(Activity) The required result is a copy of each line below in which "buffer" appears.

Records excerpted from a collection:
(** * debt_bot.py: the billing-period debt aggregation of the debts bot

    A shallow embedding of the aggregation methods of [DebtBot]
    (src/debt_bot.py): the period label computed from the clock, the monthly
    scan of the debts sheet, the daily scan, the organisation summary and
    the running total of the itemised view.

    Conventions.
    - A sheet is what [get_sheet_data] returns: a list of rows, a row a list
      of cells, a cell a string (row 0 is the header).
    - A Python [float] is a binary64 value: Rocq's primitive [float], with
      [PrimFloat.add] for [+] and [PrimFloat.ltb] for [<].  The [int] zero
      that starts every accumulator is written [0%float]: [0 + x] converts
      it before adding and [0 == 0.0] holds in Python.
    - Code that can raise returns a [result]; a subscript [row[i]] is
      [getitem], which raises [IndexError] out of range.
    - Python's built-in [float(s)] and the text an f-string gives a float are
      parameters of the development ([float_of_str], [str_of_float]);
      [ascii_float] is an executable reading of [float(s)] on ASCII text,
      used to run the functions on concrete sheets. *)

From Stdlib Require Import ZArith List String Ascii Bool Lia.
From Stdlib Require Import Floats.PrimFloat Floats.SpecFloat Floats.FloatOps.
From Stdlib Require Floats.FloatAxioms.
From Stdlib Require Import DecimalString.
Import ListNotations.

Open Scope string_scope.
Open Scope list_scope.

(** ** Exceptions and results *)

Inductive exn : Type :=
| IndexError
| ValueError
| NameError.

Inductive result (A : Type) : Type :=
| Ok (a : A)
| Raise (e : exn).

Arguments Ok {A} a.
Arguments Raise {A} e.

Definition bind {A B : Type} (m : result A) (k : A -> result B) : result B :=
  match m with
  | Ok a => k a
  | Raise e => Raise e
  end.

Notation "x <- m ;; k" := (bind m (fun x => k))
  (at level 61, m at next level, right associativity).

(** [try: body except ValueError: handler]. *)
Definition try_except_ValueError {A : Type} (body handler : result A) : result A :=
  match body with
  | Raise ValueError => handler
  | r => r
  end.

(** [for x in xs: st = body st x], stopping at the first exception. *)
Fixpoint for_each {S A : Type} (body : S -> A -> result S) (xs : list A) (st : S)
  : result S :=
  match xs with
  | [] => Ok st
  | x :: rest => st' <- body st x ;; for_each body rest st'
  end.

Definition is_ok {A : Type} (r : result A) : bool :=
  match r with
  | Ok _ => true
  | Raise _ => false
  end.

(** ** Rows and sheets *)

Definition row := list string.
Definition sheet := list row.

(** [row[i]]. *)
Definition getitem (r : row) (i : nat) : result string :=
  match nth_error r i with
  | Some cell => Ok cell
  | None => Raise IndexError
  end.
(** X29: a set command that fails is passed over in silence.  When the
    board does not answer, ENTER on a filled buffer still returns
    normally: the widget is idle again, its buffer empty and its value
    the old one; the only trace is in the log, an ERROR record from
    [__set] followed by an INFO record saying that the channel was set,
    to the old value. *)
Theorem failed_set_is_passed_over d p port text z :
  active (self d) = true ->
  trigger (self d) <> "ENTER" ->
  buffer (self d) <> "" ->
  int (buffer (self d)) = Ok z ->
  io (world d) (device (self d)) = Some (p, port, text) ->
  write_times_out port = false ->
  has_LF (rx port) = false ->
  let r := process_input "ENTER" d in
  let ch := str_of_int (channel (self d)) in
  r.1 = Ok false /\
  value (self r.2) = value (self d) /\
  buffer (self r.2) = "" /\
  active (self r.2) = false /\
  exists before,
    log (world r.2)
    = (before
       ++ [LogRecord "Widget.py:PWMWidget.__set()" "ERROR"
             ("Set PWM" ++ ch ++ " failed!");
           LogRecord "Widget.py:PWMWidget.process_input()" "INFO"
             ("ch" ++ ch ++ " PWM set to "
                ++ str_of_int (value (self d)))])%list.
Proof.
  intros Ha Ht Hb Hint Hio Hw Hl r ch.
  set (note := fun l : list log_record =>
                 (l ++ [LogRecord "Widget.py:PWMWidget.process_input()"
                          "DEBUG"
                          ("buffer='" ++ buffer (self d) ++ "', value="
                             ++ str_of_int (value (self d)))])%list).
  assert (Hio1 : io (with_log note (world d)) (device (self d))
                 = Some (p, port, text)) by exact Hio.
  destruct (transact_first_read_fails _ _ _ _ _
              (PWM_set (channel (self d)) z) Serial_read_timeout Hio1 Hw
              ltac:(left; destruct (no_LF_line _ Hl) as [-> ?]; now split))
    as (w' & Et & _ & _ & _ & Hlog).
  assert (Hpwm : Device.pwm (device (self d)) (channel (self d)) (Some z)
                   (with_log note (world d))
                 = (Raise (ValueError Serial_read_timeout), w')).
  { unfold pwm. fold (PWM_set (channel (self d)) z).
    apply bind_Raise. now apply bind_Raise. }
  destruct (press_enter d z _ w' Ha Ht Hb Hint Hpwm)
    as (d' & E & S' & _ & L).
  subst r. rewrite E. cbn [fst snd]. rewrite S'.
  split; [reflexivity|]. split; [reflexivity|]. split; [reflexivity|].
  split; [reflexivity|].
  exists (log w'). rewrite L. reflexivity.
Qed.

Lemma failed_set_witness :
  let d := mkDesk (mkWidget 6 21 1 Scenario.d1 true "F1" "035" 25)
             Scenario.two_devices [] 0 0 in
  (process_input "ENTER" d).1 = Ok false /\
  value (self (process_input "ENTER" d).2) = 25.
Proof.
  intros d.
  destruct (failed_set_is_passed_over d Scenario.port1 (mkPort "" "" false)
              (Some "") 35
              eq_refl ltac:(discriminate) ltac:(discriminate)
              ltac:(vm_compute; reflexivity)
              ltac:(vm_compute; reflexivity) eq_refl eq_refl)
    as (H1 & H2 & _).
  split; [exact H1|exact H2].
Defined.

End WidgetFacts.
Lemma growth_fold (suf : list YearlyData) :
  forall (pre : list YearlyData) (p : YearlyData),
  fold_left growth_callback
    (seq (List.length (pre ++ [p])) (List.length suf)) ((pre ++ [p]) ++ suf)
  = (pre ++ [p]) ++ growth_from p suf.
Proof.
  induction suf as [|entry rest IH]; intros pre p.
  - reflexivity.
  - cbn [List.length seq fold_left growth_from].
    rewrite growth_callback_snoc.
    replace ((pre ++ [p]) ++ assign_growth p entry :: rest)
      with (((pre ++ [p]) ++ [assign_growth p entry]) ++ rest)
      by (now rewrite <- (app_assoc (pre ++ [p]))).
    replace (S (List.length (pre ++ [p])))
      with (List.length ((pre ++ [p]) ++ [assign_growth p entry]))
      by (rewrite (length_app (pre ++ [p])); simpl; lia).
    rewrite IH, <- (app_assoc (pre ++ [p])). simpl.
    f_equal. f_equal. now apply growth_from_ext.
Qed.

(** The [forEach] of lines 96-101 is the scan [growth_pass]. *)
Lemma growth_forEach (g : list YearlyData) :
  fold_left growth_callback (seq 0 (List.length g)) g = growth_pass g.
Proof.
  destruct g as [|first rest]; [reflexivity|].
  simpl. unfold growth_callback at 2. simpl.
  exact (growth_fold rest [] first).
Qed.

Lemma yearlyStats_growth_pass (data : list Row) :
  yearlyStats data = growth_pass (yearlyStats_grouped data).
Proof.
  unfold yearlyStats. apply growth_forEach.
Qed.

Lemma growth_from_length (p : YearlyData) (l : list YearlyData) :
  List.length (growth_from p l) = List.length l.
Proof.
  revert p. induction l as [|x l IH]; intros p; simpl; [reflexivity|now rewrite IH].
Qed.

Lemma growth_from_nth (p : YearlyData) (l : list YearlyData) (i : nat) :
  nth_error (growth_from p l) i =
  match nth_error (p :: l) i, nth_error l i with
  | Some previous, Some entry => Some (assign_growth previous entry)
  | _, _ => None
  end.
Proof.
  revert p i. induction l as [|x l IH]; intros p [|i]; simpl; try reflexivity.
  - now destruct (nth_error [] i).
  - apply IH.
Qed.

(** Entry [i] of the result: the grouped entry, with growth computed from
    the grouped entry before it (none for the first). *)
Lemma growth_pass_nth (g : list YearlyData) (i : nat) :
  nth_error (growth_pass g) i =
  match i with
  | O => nth_error g 0
  | S j =>
      match nth_error g j, nth_error g (S j) with
      | Some previous, Some entry => Some (assign_growth previous entry)
      | _, _ => None
      end
  end.
Proof.
  destruct g as [|first rest].
  - destruct i as [|i]; [reflexivity|]. simpl. now destruct (nth_error [] i).
  - destruct i as [|i]; simpl; [reflexivity|]. apply growth_from_nth.
Qed.

Lemma growth_pass_map {B : Type} (field : YearlyData -> B) (g : list YearlyData) :
  (forall p entry, field (assign_growth p entry) = field entry) ->
  map field (growth_pass g) = map field g.
Proof.
  intros Hf. destruct g as [|first rest]; [reflexivity|]. simpl. f_equal.
  revert first. induction rest as [|x rest IH]; intros first; simpl; [reflexivity|].
  now rewrite Hf, IH.
Qed.

(** ** Comparing Numbers *)

Lemma SFcompare_rank (x y : spec_float) :
  Number.is_nan x = false -> Number.is_nan y = false ->
  SFcompare x y = Some (rank_compare (float_rank x) (float_rank y)).
Proof.
  destruct x as [sx|sx| |sx mx ex], y as [sy|sy| |sy my ey];
    try discriminate; intros _ _;
    try (destruct sx); try (destruct sy); try reflexivity; simpl.
  rewrite Z.compare_opp, (Z.compare_antisym ex ey).
  destruct (ex ?= ey)%Z; reflexivity.
Qed.

Lemma rank_compare_spec (a b : Z * Z * Z) :
  match rank_compare a b with
  | Lt => rank_lt a b
  | Eq => a = b
  | Gt => rank_lt b a
  end.
Proof.
  destruct a as [[a1 a2] a3], b as [[b1 b2] b3]. unfold rank_compare, rank_lt.
  destruct (Z.compare_spec a1 b1); try lia.
  destruct (Z.compare_spec a2 b2); try lia.
  destruct (Z.compare_spec a3 b3); try lia. congruence.
Qed.

Lemma rank_lt_irrefl (a : Z * Z * Z) : ~ rank_lt a a.
Proof. destruct a as [[a1 a2] a3]. unfold rank_lt. lia. Qed.

Lemma rank_lt_trans (a b c : Z * Z * Z) : rank_lt a b -> rank_lt b c -> rank_lt a c.
Proof.
  destruct a as [[a1 a2] a3], b as [[b1 b2] b3], c as [[c1 c2] c3].
  unfold rank_lt. lia.
Qed.

Lemma rank_lt_total (a b : Z * Z * Z) : rank_lt a b \/ a = b \/ rank_lt b a.
Proof.
  pose proof (rank_compare_spec a b). destruct (rank_compare a b); auto.
Qed.

Lemma compareAscending_rank (x y : spec_float) :
  Number.is_nan x = false -> Number.is_nan y = false ->
  compareAscending x y =
  match rank_compare (float_rank x) (float_rank y) with
  | Lt => (-1)%Z
  | Eq => 0%Z
  | Gt => 1%Z
  end.
Proof.
  intros Hx Hy. unfold compareAscending, Number.strict_neq, Number.gt, Number.lt,
    Number.reflexive, SFeqb, SFltb.
  rewrite (SFcompare_rank x y Hx Hy), (SFcompare_rank y x Hy Hx),
    (SFcompare_rank x x Hx Hx), (SFcompare_rank y y Hy Hy).
  pose proof (rank_compare_spec (float_rank x) (float_rank y)) as Hxy.
  pose proof (rank_compare_spec (float_rank y) (float_rank x)) as Hyx.
  pose proof (rank_compare_spec (float_rank x) (float_rank x)) as Hxx.
  pose proof (rank_compare_spec (float_rank y) (float_rank y)) as Hyy.
  destruct (rank_compare (float_rank x) (float_rank x));
    try (now apply rank_lt_irrefl in Hxx).
  destruct (rank_compare (float_rank y) (float_rank y));
    try (now apply rank_lt_irrefl in Hyy).
  clear Hxx Hyy.
  destruct (rank_compare (float_rank x) (float_rank y)),
           (rank_compare (float_rank y) (float_rank x)); simpl; try reflexivity;
    exfalso;
    try (rewrite Hyx in Hxy; now apply rank_lt_irrefl in Hxy);
    eapply rank_lt_irrefl, rank_lt_trans; eassumption.
Qed.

(Solution)
    board does not answer, ENTER on a filled buffer still returns
    normally: the widget is idle again, its buffer empty and its value
  buffer (self d) <> "" ->
  int (buffer (self d)) = Ok z ->
  buffer (self r.2) = "" /\
                          ("buffer='" ++ buffer (self d) ++ "', value="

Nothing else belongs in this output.